All that being said, I still liked this movie, and it all came down to the action set pieces, the sense of humor, the visual design, and some of the more creative twists it took on those levels. This is a movie that I honestly should've seen in 3D, because some of the special effects trickery here is downright mind-blowing. This may be your typical Marvel movie in terms of structure, but when it comes to visuals, it blew my mind. It looked and felt not just epic, but like a psychedelic acid trip come to life (...not that I know anything about that sort of thing), and the visual effects used to bring it all to life were astonishing.
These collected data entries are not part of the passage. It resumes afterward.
(** C8. On a table with at least one row, the highest (lowest) row of
    the overview has the largest (smallest) amount of the table, and
    every row before it has a strictly smaller (larger) amount: among
    equal extremes the first one in the table is reported. *)
Theorem overview_extremes_first_occurrence (self : ExpenseTracker) :
  df self <> [] ->
  exists total n avg hi h lo l,
    display_total_overview self = Ok (Overview total n avg hi h lo l) /\
    nth_error (df self) hi = Some h /\
    (forall r, In r (df self) -> Amount r <= Amount h) /\
    (forall j r, (j < hi)%nat -> nth_error (df self) j = Some r -> Amount r < Amount h) /\
    nth_error (df self) lo = Some l /\
    (forall r, In r (df self) -> Amount l <= Amount r) /\
    (forall j r, (j < lo)%nat -> nth_error (df self) j = Some r -> Amount l < Amount r).
Proof.
  intros Hne.
  destruct (display_total_overview_nonempty self Hne)
    as (hi & h & lo & l & E & Ehi & Hh & Elo & Hl).
  assert (map Amount (df self) <> []) as Hne'.
  { intros H. apply map_eq_nil in H. contradiction. }
  destruct (idxmax_first _ Hne') as (hi' & Ehi' & vh & Hvh & Hmax & Hfirst).
  destruct (idxmin_first _ Hne') as (lo' & Elo' & vl & Hvl & Hmin & Hlast).
  rewrite Ehi in Ehi'. injection Ehi' as <-.
  rewrite Elo in Elo'. injection Elo' as <-.
  rewrite nth_error_map, Hh in Hvh. injection Hvh as <-.
  rewrite nth_error_map, Hl in Hvl. injection Hvl as <-.
  do 7 eexists. split; [exact E|].
  repeat split; try assumption.
  - intros r Hr. apply Hmax, in_map, Hr.
  - intros j r Hj Hr. apply (Hfirst j); [exact Hj|].
    rewrite nth_error_map, Hr. reflexivity.
  - intros r Hr. apply Hmin, in_map, Hr.
  - intros j r Hj Hr. apply (Hlast j); [exact Hj|].
    rewrite nth_error_map, Hr. reflexivity.
Qed.

Lemma overview_extremes_first_occurrence_witness :
  df sample_tracker <> [] /\
  exists total n avg hi h lo l,
    display_total_overview sample_tracker = Ok (Overview total n avg hi h lo l) /\
    nth_error (df sample_tracker) hi = Some h /\
    (forall r, In r (df sample_tracker) -> Amount r <= Amount h) /\
    (forall j r, (j < hi)%nat -> nth_error (df sample_tracker) j = Some r ->
                 Amount r < Amount h) /\
    nth_error (df sample_tracker) lo = Some l /\
    (forall r, In r (df sample_tracker) -> Amount l <= Amount r) /\
    (forall j r, (j < lo)%nat -> nth_error (df sample_tracker) j = Some r ->
                 Amount l < Amount r).
Proof.
  split; [discriminate|].
  apply (overview_extremes_first_occurrence sample_tracker). discriminate.
Defined.

(** Two rows share the largest amount and two the smallest: the earlier
    of each pair is reported. *)
Example overview_ties_first :
  let row c a := {| Date := midnight 2025 6 10; Category := Some c; Amount := a;
                    Description := Some "x" |} in
  exists total n avg h l,
    display_total_overview
      {| csv_file := "expenses.csv";
         df := [row "A" 20; row "B" 70; row "C" 20; row "D" 70] |} =
    Ok (Overview total n avg 1 h 0 l).
Proof. simpl. do 5 eexists. reflexivity. Qed.

(** C6. On the seed table the overview reports a total of 6575 over 7
    rows, a mean that rounds to 939.29, the 5000 Rent row (position 2)
    as highest and the 50 Transport row (position 1) as lowest. *)
Theorem sample_overview :
  map Amount sample_df = [150; 50; 5000; 200; 300; 800; 75] /\
  exists total avg,
    display_total_overview sample_tracker =
      Ok (Overview total 7 (Some avg)
            2 {| Date := midnight 2025 6 12; Category := Some "Rent"; Amount := 5000;
                 Description := Some "June Rent" |}
            1 {| Date := midnight 2025 6 11; Category := Some "Transport"; Amount := 50;
                 Description := Some "Rickshaw fare" |}) /\
    total == 6575 /\
    round2 avg == 939.29.
Proof.
  split; [reflexivity|].
  do 2 eexists. split; [reflexivity|]. split; reflexivity.
Qed.

(** ** Loading *)

Section Load.

Variable to_datetime_series : list string -> option (list Timestamp).
Variable strftime : Timestamp -> string.

(** [pd.to_datetime] reads the seed dates as midnight of those days. *)
Hypothesis seed_dates_parsed :
  to_datetime_series (map raw_Date sample_data) = Some (map Date sample_df).

Lemma sample_data_parsed :
  to_datetime_column to_datetime_series sample_data = Ok sample_df.
Proof. unfold to_datetime_column. rewrite seed_dates_parsed. reflexivity. Qed.

(** What [save_data] leaves on disk for a path that can be written. *)
Lemma save_data_writable (self : ExpenseTracker) (fs : FS) :
  csv_file self ∉ locked fs ->
  save_data strftime self fs =
    ({| files := <[csv_file self := to_csv strftime (df self)]> (files fs);
        locked := locked fs |}, Saved).
Proof.
  intros H. unfold save_data, write_file. rewrite decide_False by exact H. reflexivity.
Qed.

(** [strftime('%Y-%m-%d')] writes the seed dates as the seed columns
    give them. *)
Hypothesis strftime_seed :
  map (fun r => strftime (Date r)) sample_df = map raw_Date sample_data.

Lemma sample_df_to_csv : to_csv strftime sample_df = Table sample_data.
Proof.
  unfold to_csv. f_equal.
  assert (forall (d : DataFrame) (raws : list RawRow),
            map (fun r => strftime (Date r)) d = map raw_Date raws ->
            map (fun r => (reread (Category r), Amount r, reread (Description r))) d =
            map (fun raw => (raw_Category raw, raw_Amount raw, raw_Description raw)) raws ->
            map (fun r => {| raw_Date := strftime (Date r);
                             raw_Category := reread (Category r);
                             raw_Amount := Amount r;
                             raw_Description := reread (Description r) |}) d = raws) as H.
  { induction d as [|r d IH]; intros [|raw raws]; simpl; try discriminate; [reflexivity|].
    intros [= E1 E2] [= E3 E4 E5 E6]. rewrite (IH raws E2 E6), E1, E3, E4, E5.
    destruct raw. reflexivity. }
  apply H; [exact strftime_seed|reflexivity].
Qed.

(** C9. When no file exists at the tracker's path, loading returns
    (the process does not exit) with the table set to the seven seed
    rows and with the result of saving that table at once; if the path
    can be written, the save succeeds and the file then holds the seven
    seed rows, dates, categories, amounts and descriptions as the seed
    columns give them.  The constructor does exactly this, so the file
    is written before any method of the tracker can be called. *)
Theorem load_missing_file_creates_sample (self : ExpenseTracker) (fs : FS) :
  files fs !! csv_file self = None ->
  let seeded := set_df self sample_df in
  load_data to_datetime_series strftime self fs =
    Returns (seeded, fst (save_data strftime seeded fs),
             CreatedSample (snd (save_data strftime seeded fs)) 7) /\
  init to_datetime_series strftime (csv_file self) fs =
    Returns (seeded, fst (save_data strftime seeded fs),
             CreatedSample (snd (save_data strftime seeded fs)) 7) /\
  List.length sample_df = 7%nat /\
  (csv_file self ∉ locked fs ->
   snd (save_data strftime seeded fs) = Saved /\
   files (fst (save_data strftime seeded fs)) !! csv_file self =
     Some (Table sample_data) /\
   List.length sample_data = 7%nat).
Proof.
  intros Hmissing seeded.
  assert (forall self0, csv_file self0 = csv_file self ->
            load_data to_datetime_series strftime self0 fs =
              Returns (seeded, fst (save_data strftime seeded fs),
                       CreatedSample (snd (save_data strftime seeded fs)) 7)) as Hload.
  { intros self0 E. unfold load_data, exists_path. rewrite E, Hmissing.
    unfold create_sample_data. rewrite sample_data_parsed. cbn [bind].
    replace (set_df self0 sample_df) with seeded
      by (unfold seeded, set_df; rewrite E; reflexivity).
    destruct (save_data strftime seeded fs) as [fs' saved]. reflexivity. }
  split; [apply Hload; reflexivity|].
  split; [apply Hload; reflexivity|].
  split; [reflexivity|].
  intros Hw. rewrite (save_data_writable seeded fs Hw). simpl.
  split; [reflexivity|]. split; [|reflexivity].
  rewrite lookup_insert_eq. f_equal. exact sample_df_to_csv.
Qed.

End Load.

Lemma load_missing_file_creates_sample_witness :
  iso_date_column (map raw_Date sample_data) = Some (map Date sample_df) /\
  map (fun r => iso_format (Date r)) sample_df = map raw_Date sample_data /\
  files no_files !! csv_file sample_tracker = None /\
  load_data iso_date_column iso_format sample_tracker no_files =
    Returns (sample_tracker,
             {| files := {[ "expenses.csv"%string := Table sample_data ]};
                locked := ∅ |},
             CreatedSample Saved 7).
Proof.
  split; [reflexivity|]. split; [reflexivity|]. split; [reflexivity|].
  etransitivity;
    [exact (proj1 (load_missing_file_creates_sample iso_date_column iso_format
                     eq_refl eq_refl sample_tracker no_files eq_refl))|].
  reflexivity.
Defined.

(** With ISO dates the seed table is written back as the seed columns. *)
Example sample_to_csv : to_csv iso_format sample_df = Table sample_data.
Proof. reflexivity. Qed.

(** ** Divisors *)

Lemma np_div_finite (x y : Q) : ~ y == 0 -> np_div x y = Some (x / y).
Proof.
  intros H. unfold np_div. destruct (Qeq_bool y 0) eqn:E; [|reflexivity].
  apply Qeq_bool_iff in E. contradiction.
Qed.


Lemma amounts_sum_pos (d : DataFrame) :
  Forall (fun r => 0 < Amount r) d -> d <> [] -> 0 < Series_sum (map Amount d).
Proof.
  intros Hpos Hne. apply Series_sum_pos.
  - apply Forall_map. exact Hpos.
  - intros H. apply map_eq_nil in H. contradiction.
Qed.

Section Divisors.

Variable to_datetime : string -> option Timestamp.
Variable quicksort : Sorter.
Variable self : ExpenseTracker.
Variables start_in end_in : string.

Let report := filter_by_date to_datetime quicksort self start_in end_in.



End Divisors.

Lemma sample_sums_in_range : sums_in_range (df sample_tracker).
Proof. reflexivity. Defined.



(** The file from which that table is loaded. *)
Example zero_total_loads :
  let raw d c a := {| raw_Date := d; raw_Category := Some c; raw_Amount := a;
                      raw_Description := Some "x"%string |} in
  let fs := {| files := {[ "expenses.csv"%string :=
                             Table [raw "2025-06-10" "A" (-20); raw "2025-06-11" "B" 20] ]};
               locked := ∅ |} in
  load_data iso_date_column iso_format {| csv_file := "expenses.csv"; df := [] |} fs =
  Returns (zero_total, fs, Loaded 2).
Proof. reflexivity. Qed.

(** ** Category analysis *)

Lemma category_stats_perm (quicksort : Sorter) (d : DataFrame) :
  Permutation (unsorted_stats d) (category_stats_of quicksort d).
Proof. unfold category_stats_of. apply sort_desc_perm. Qed.



Lemma category_analysis_nonempty (quicksort : Sorter) (self : ExpenseTracker) :
  df self <> [] ->
  category_analysis quicksort self = Some (category_stats_of quicksort (df self)).
Proof.
  intros H. unfold category_analysis. destruct (df self); [congruence|reflexivity].
Qed.


(** The file from which that table is loaded. *)
Example many_tied_loads :
  let fs := {| files := {[ "expenses.csv"%string :=
                             to_csv iso_format (df many_tied) ]};
               locked := ∅ |} in
  load_data iso_date_column iso_format {| csv_file := "expenses.csv"; df := [] |} fs =
  Returns (many_tied, fs, Loaded 20).
Proof. vm_compute. reflexivity. Qed.

(** Two categories of equal total are too few for the quicksort to move:
    they stay in name order. *)
Example category_analysis_two_tied :
  option_map (map Category_key) (category_analysis numpy_sorter two_tied) =
  Some ["Food"%string; "Transport"%string].
Proof. reflexivity. Qed.

Lemma StronglySorted_map {A B} (R : B -> B -> Prop) (f : A -> B) (l : list A) :
  StronglySorted (fun a b => R (f a) (f b)) l -> StronglySorted R (map f l).
Proof.
  induction 1 as [|x l Hs IH Hx]; simpl; constructor; [exact IH|].
  rewrite Forall_map. exact Hx.
Qed.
Right off the bat, director Scott Derrickson goes all out with a reality-defying fight scene where buildings in London are bent around like an M. C. Escher drawing and the rules of gravity cease to apply, and he continues on from there, with a ghostly battle in a hospital, a far more elaborate version of the aforementioned scene in New York, and a battle that takes place while the rest of time -- including the obligatory destruction -- is flowing in reverse. And the climax? Without spoiling anything, let's just say it consists of Strange essentially trolling the villain into surrender, in a scene that I'm already seeing quoted across the internet. The movie's sense of humor was another redeeming value; even if it could, at times, lessen the stakes of the events (a pivotal scene with McAdams' character is undercut by a joke soon after), given the film's other problems in storytelling I'm not about to fault it for this one. Cumberbatch was in his element here, playing Strange as a snarky bastard in how he interacts with the other characters, such that, even if he didn't really get much time for character development, he was still good at making the fairly two-dimensional archetype that was Doctor Strange entertaining to watch on screen.

The Bottom Line:

At the end of the day, that's what really saves Doctor Strange: it's entertaining. It's easily one of Marvel's lesser films, but it's still one that I had a good time watching, and one that doesn't really require a solid grasp of the MCU going in. Quite enjoyable, and worth a matinee.